Vivemos em democracia. Os tribunais, o governo, fazem o seu trabalho, tentam
resolver – ou não – o que têm em mãos, indiferentes às vozes e aos escritos,
aos grevistas e aos gritos desses que, destemperados, só sabem acusar, maledicentes
e ingratos. Já podemos falar. Vivemos em democracia, trá lá lá. E escrever, como
tão bem o faz António Barreto. Ninguém
escuta, porém, nem lê. Aos gritos destemperados dos que alcançaram a liberdade
democrática, responde a surdez da democracia governante. As côdeas que esta distribui,
benfazeja, pelos governados, são imediatamente recobertas pelo amontoado
sôfrego dos que governam para, acima de tudo, se governarem. Pobre António Barreto, que não desiste de apontar isso.
Calculo que com vergonha própria. Mas como bem demonstra, não há solução.
Estamos em democracia. No caos.
O que se tem
vindo a verificar na Relação de Lisboa, um dos mais importantes tribunais do
país, é simplesmente aterrador
ANTÓNIO
BARRETO PÚBLICO, 8 de Março de 2020
É bem provável que nunca os
portugueses tenham vivido um período igual na sua história. Não há memória de
uma convergência de processos judiciais desta importância, nem de que um tal
conjunto de crimes e infracções se tenha amontoado às portas dos tribunais e
nos corredores das polícias. Nem aquando das revoluções de 1910, de 1926 e de
1974, até porque as revoluções, por definição, fazem a economia da justiça. Mas
também é certo que, nos anos que antecederam e sucederam às revoluções, os
portugueses, eméritos juristas falhados, se dedicaram vorazmente aos processos
judiciais, tentando resolver nos tribunais o que à política, à economia e aos
costumes pertencia. Mas nem nessas alturas se viu uma tão medonha coincidência
de processos e de casos com fortes repercussões políticas como aquela a que
assistimos agora.
Sucedem-se
os raides de polícias, de inspectores, de agentes ou funcionários das Finanças,
dos Impostos, da Judiciária e dos Estrangeiros, em casa de poderosos, nos
bancos, nas empresas, nos clubes de futebol, nos escritórios de advogados, nas
sociedades de consultoria e auditoria e em departamentos governamentais. Já
quase não há semana sem rusga. De repente, pela manhã, brigadas de funcionários
fiscais batem às portas de empresas e de domicílios. Sucedem-se as pesquisas e
as contrafés. Deixaram de se fazer as velhas rusgas da ASAE, substituídas
agora, dada a sua impopularidade, pelas buscas fiscais e equiparadas.
É triste, mas a verdade é que grande
parte da actividade política, financeira, administrativa e recreativa do país
está sob suspeita.

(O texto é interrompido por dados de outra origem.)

Lemma missed_consecutive since q l :
  consecutive q l →
  filter (λ e, missed since e = true) l = drop (N.to_nat (since + 1 - q)) l.
Proof.
  revert q. induction l as [|e l IH]; intros q Hc; [by destruct (N.to_nat _)|].
  rewrite filter_cons. pose proof (Hc 0 e eq_refl) as He. rewrite N.add_0_r in He.
  assert (missed since e = (since <? q)%N) as Hm by (unfold missed; by rewrite He).
  destruct (N.ltb_spec since q) as [Hlt|Hge].
  - rewrite decide_True by done. rewrite (IH (q + 1)%N) by (by eapply consecutive_tail).
    by replace (N.to_nat (since + 1 - q)) with 0 by lia;
      replace (N.to_nat (since + 1 - (q + 1))) with 0 by lia.
  - rewrite decide_False by (by rewrite Hm). rewrite (IH (q + 1)%N) by (by eapply consecutive_tail).
    by replace (N.to_nat (since + 1 - q)) with (S (N.to_nat (since + 1 - (q + 1)))) by lia.
Qed.

Lemma missed_old d0 since :
  (max_hub_seq d0 ≤ since)%N → filter (λ e, missed since e = true) d0 = [].
Proof.
  intros Hs.
  assert (∀ l, (∀ x, x ∈ l → missed since x = false) → filter (λ e, missed since e = true) l = []) as Hnil.
  { intros l Hl. induction l as [|x l IHl]; [done|]. rewrite filter_cons.
    rewrite decide_False by (rewrite Hl; [done|by left]). apply IHl. intros y Hy. apply Hl. by right. }
  apply Hnil. intros x Hx. unfold missed. destruct (je_hub_seq x) as [q|] eqn:Eq; [|done].
  pose proof (max_hub_seq_ge _ _ _ Hx Eq). apply N.ltb_ge. lia.
Qed.

Lemma max_consecutive q l e :
  consecutive q (e :: l) →
  foldr N.max 0%N (omap je_hub_seq (e :: l)) = (q + N.of_nat (length l))%N.
Proof.
  revert q e. induction l as [|x l IH]; intros q e Hc;
    pose proof (Hc 0 e eq_refl) as He; rewrite N.add_0_r in He; cbn [omap list_omap]; rewrite He.
  - cbn [foldr length]. lia.
  - cbn [foldr]. pose proof (IH (q + 1)%N x ltac:(by eapply consecutive_tail)) as Hx.
    cbn [omap list_omap] in Hx. rewrite Hx. cbn [length]. lia.
Qed.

Um
primeiro-ministro, ministros e deputados são hoje nomes tóxicos. O maior grupo
privado financeiro está nas ruas da amargura e parece ter dado conta de
milhares de milhões de euros. Vários bancos de menor importância foram objecto
de roubo e desvio e depois de inquérito, resgate e falência, ficando quase sempre
por punir os responsáveis e por apurar o destino dos rendimentos. Todo o
episódio dos interesses angolanos em Portugal e
portugueses em Angola deixou em aberto uma visão infernal de promiscuidade e
vulnerabilidade que parece sem remédio. Os famigerados roubos
de Tancos e subsequentes episódios de fraude, ocultação e
mentira deixaram as Forças Armadas com mácula e o Governo com culpa. Até as
tragédias dos incêndios florestais acabaram por desvendar uma teia de corrupção, dissimulação e roubo.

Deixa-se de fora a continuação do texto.